WHAT THE TASK ASKS: Your answer should consist only of the lines below from the one with "Import IndexTs." through the one with "(** The three", copied exactly.

INPUT DATA:
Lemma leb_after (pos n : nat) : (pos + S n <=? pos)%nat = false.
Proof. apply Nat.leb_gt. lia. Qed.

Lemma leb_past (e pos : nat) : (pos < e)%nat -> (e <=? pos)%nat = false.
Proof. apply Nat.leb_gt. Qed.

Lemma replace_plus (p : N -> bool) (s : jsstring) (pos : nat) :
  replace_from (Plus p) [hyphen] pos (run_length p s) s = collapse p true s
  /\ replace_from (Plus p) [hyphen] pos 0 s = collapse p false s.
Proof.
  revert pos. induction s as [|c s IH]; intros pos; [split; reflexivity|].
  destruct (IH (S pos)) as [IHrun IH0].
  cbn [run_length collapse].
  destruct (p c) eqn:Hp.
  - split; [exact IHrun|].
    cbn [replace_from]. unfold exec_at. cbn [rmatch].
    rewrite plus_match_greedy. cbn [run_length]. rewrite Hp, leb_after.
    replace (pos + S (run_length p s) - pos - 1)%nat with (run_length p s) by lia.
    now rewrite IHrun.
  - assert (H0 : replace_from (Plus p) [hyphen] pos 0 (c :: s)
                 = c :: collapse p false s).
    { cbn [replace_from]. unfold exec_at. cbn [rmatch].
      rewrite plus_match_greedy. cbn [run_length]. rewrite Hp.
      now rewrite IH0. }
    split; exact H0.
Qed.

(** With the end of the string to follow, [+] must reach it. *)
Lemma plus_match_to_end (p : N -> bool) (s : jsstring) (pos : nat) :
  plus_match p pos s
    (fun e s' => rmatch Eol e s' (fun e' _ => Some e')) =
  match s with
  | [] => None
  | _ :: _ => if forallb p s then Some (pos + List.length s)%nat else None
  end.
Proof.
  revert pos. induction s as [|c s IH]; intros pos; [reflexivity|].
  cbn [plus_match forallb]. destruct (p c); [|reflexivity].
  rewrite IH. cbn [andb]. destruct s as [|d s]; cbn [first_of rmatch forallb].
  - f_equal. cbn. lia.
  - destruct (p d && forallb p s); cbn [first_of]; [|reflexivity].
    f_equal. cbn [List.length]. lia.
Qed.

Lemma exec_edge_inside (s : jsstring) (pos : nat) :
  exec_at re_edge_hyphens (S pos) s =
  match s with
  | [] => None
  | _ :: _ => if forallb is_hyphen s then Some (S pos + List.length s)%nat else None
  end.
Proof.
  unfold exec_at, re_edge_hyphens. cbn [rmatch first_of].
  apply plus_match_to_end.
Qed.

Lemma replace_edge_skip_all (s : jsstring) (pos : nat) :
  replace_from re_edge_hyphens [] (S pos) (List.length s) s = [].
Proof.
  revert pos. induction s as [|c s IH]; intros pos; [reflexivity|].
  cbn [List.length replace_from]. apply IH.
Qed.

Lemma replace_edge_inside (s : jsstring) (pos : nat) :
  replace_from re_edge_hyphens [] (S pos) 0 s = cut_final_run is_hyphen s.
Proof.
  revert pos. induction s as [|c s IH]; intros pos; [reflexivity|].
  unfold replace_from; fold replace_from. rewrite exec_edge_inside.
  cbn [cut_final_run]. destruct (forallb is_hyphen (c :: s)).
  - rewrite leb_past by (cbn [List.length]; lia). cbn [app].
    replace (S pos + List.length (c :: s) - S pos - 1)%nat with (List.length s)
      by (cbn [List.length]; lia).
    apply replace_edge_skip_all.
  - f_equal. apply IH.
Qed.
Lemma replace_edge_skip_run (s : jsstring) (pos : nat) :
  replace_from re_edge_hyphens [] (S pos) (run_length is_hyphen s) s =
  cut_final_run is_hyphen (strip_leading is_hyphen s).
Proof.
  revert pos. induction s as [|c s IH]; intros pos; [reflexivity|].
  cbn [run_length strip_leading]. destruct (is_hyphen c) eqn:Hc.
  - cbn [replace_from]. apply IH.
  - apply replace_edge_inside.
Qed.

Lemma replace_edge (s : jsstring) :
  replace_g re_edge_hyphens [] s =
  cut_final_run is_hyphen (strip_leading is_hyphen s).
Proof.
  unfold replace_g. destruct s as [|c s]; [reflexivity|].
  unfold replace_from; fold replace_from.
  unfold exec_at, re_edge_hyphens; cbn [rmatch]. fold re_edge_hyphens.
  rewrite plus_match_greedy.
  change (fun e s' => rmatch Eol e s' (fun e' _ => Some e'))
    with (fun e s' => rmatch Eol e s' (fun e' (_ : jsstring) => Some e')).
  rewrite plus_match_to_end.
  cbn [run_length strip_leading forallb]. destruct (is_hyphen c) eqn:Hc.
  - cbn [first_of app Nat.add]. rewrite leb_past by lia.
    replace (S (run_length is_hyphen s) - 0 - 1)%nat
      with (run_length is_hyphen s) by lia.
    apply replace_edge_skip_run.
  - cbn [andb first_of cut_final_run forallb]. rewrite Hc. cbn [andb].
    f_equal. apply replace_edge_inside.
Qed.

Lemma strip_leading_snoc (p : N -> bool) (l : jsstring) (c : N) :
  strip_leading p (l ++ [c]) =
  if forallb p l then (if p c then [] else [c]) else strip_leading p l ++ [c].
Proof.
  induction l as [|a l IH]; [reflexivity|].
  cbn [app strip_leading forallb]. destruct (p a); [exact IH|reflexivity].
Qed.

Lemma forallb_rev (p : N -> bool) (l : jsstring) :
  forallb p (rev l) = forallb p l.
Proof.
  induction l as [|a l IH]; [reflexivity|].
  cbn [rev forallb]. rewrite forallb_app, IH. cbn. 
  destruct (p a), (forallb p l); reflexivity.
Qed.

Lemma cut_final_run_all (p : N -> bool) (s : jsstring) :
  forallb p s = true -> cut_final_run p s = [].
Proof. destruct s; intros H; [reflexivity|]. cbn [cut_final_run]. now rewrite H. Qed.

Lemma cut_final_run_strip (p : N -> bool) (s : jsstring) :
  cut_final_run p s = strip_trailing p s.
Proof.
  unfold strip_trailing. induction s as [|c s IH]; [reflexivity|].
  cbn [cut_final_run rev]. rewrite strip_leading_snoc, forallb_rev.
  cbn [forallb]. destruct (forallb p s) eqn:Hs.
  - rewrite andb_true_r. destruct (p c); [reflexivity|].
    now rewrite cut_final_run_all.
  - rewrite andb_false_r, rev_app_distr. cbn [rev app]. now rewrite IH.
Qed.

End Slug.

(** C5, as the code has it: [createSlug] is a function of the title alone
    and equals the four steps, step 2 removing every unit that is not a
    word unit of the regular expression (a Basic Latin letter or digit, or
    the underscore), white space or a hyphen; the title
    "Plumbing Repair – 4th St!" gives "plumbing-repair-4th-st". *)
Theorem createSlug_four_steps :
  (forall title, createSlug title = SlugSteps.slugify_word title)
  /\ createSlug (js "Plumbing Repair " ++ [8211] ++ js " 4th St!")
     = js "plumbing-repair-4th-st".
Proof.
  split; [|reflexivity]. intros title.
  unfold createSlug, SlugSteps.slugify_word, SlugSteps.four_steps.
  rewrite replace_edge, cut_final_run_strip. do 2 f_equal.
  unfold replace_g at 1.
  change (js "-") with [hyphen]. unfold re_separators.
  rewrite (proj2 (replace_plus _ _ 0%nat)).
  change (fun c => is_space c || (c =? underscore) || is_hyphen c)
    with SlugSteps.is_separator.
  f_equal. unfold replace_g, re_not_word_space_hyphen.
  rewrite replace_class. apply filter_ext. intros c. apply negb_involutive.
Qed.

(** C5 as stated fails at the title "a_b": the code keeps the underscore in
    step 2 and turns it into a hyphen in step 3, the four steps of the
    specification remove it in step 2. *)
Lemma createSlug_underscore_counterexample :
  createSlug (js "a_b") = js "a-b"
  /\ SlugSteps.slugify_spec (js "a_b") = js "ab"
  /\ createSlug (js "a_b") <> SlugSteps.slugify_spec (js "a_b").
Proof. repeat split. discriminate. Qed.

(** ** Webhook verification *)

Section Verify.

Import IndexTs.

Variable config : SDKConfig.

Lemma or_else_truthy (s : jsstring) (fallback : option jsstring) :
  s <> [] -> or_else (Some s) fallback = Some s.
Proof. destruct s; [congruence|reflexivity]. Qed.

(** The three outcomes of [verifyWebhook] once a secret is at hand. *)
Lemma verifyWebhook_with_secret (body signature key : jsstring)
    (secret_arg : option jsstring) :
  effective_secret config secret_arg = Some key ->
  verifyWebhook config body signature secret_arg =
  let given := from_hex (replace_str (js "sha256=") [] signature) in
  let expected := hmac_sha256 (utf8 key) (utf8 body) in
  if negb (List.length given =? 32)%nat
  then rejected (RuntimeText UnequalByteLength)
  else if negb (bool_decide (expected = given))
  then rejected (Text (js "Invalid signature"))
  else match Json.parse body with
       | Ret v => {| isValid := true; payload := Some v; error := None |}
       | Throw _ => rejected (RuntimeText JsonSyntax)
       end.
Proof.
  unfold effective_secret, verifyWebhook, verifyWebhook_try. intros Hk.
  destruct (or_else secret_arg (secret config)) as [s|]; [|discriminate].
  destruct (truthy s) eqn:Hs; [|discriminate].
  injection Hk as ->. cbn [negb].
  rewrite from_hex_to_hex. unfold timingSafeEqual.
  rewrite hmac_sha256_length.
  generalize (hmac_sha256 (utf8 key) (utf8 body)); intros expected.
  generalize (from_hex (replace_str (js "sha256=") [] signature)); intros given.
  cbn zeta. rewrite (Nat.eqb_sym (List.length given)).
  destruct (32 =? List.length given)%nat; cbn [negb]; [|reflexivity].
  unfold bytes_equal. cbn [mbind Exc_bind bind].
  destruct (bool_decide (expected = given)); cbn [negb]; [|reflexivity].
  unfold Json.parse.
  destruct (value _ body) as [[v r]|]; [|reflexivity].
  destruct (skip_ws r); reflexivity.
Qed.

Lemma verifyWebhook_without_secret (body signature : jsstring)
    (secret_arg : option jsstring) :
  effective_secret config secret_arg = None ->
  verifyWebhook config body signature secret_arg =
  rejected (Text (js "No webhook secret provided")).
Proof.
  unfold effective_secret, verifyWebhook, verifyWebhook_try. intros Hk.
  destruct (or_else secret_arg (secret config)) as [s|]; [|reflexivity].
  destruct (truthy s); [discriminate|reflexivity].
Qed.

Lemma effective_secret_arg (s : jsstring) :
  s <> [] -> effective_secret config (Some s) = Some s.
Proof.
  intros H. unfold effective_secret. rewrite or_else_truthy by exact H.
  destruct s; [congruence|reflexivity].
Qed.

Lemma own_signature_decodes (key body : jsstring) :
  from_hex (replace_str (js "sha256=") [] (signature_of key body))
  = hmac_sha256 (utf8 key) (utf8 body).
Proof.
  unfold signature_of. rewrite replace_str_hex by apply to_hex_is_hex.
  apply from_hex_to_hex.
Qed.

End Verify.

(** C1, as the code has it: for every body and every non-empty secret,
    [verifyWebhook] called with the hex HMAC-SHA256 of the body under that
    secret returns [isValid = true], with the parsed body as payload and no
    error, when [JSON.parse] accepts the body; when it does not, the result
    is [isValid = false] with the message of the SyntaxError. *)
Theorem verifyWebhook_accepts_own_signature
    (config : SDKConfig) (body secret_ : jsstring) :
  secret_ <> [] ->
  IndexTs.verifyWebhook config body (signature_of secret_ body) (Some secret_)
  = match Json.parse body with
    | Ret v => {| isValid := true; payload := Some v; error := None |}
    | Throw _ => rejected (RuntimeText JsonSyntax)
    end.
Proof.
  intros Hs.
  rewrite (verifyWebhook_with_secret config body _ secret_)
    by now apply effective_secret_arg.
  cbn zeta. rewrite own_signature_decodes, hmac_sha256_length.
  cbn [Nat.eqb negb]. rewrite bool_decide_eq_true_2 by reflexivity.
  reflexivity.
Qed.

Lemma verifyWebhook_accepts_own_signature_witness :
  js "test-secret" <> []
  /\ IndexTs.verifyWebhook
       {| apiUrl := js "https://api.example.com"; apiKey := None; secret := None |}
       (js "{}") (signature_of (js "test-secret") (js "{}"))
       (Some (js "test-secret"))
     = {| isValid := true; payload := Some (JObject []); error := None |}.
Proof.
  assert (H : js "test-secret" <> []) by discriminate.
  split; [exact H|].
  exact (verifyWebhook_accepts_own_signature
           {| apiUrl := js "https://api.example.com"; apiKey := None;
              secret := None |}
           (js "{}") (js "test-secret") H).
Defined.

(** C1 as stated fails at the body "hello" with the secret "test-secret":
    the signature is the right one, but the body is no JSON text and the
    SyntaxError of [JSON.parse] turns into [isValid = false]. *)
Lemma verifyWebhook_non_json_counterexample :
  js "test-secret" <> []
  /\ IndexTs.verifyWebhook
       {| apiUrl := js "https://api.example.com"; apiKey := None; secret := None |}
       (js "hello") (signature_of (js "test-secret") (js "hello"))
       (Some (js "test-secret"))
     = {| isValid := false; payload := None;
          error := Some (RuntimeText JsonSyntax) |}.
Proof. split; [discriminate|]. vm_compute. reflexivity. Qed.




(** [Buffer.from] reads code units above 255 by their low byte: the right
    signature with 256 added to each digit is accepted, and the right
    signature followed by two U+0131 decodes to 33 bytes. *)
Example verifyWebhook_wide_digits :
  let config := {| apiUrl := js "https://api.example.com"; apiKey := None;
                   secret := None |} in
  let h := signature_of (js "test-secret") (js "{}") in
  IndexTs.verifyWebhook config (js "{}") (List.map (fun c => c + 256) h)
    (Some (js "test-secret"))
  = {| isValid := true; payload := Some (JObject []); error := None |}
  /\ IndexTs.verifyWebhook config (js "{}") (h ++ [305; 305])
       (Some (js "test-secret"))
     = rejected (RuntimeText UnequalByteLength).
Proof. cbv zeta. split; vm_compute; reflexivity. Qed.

WRITTEN RESPONSE:
Import IndexTs.

Variable config : SDKConfig.

Lemma or_else_truthy (s : jsstring) (fallback : option jsstring) :
  s <> [] -> or_else (Some s) fallback = Some s.
Proof. destruct s; [congruence|reflexivity]. Qed.

(** The three outcomes of [verifyWebhook] once a secret is at hand. *)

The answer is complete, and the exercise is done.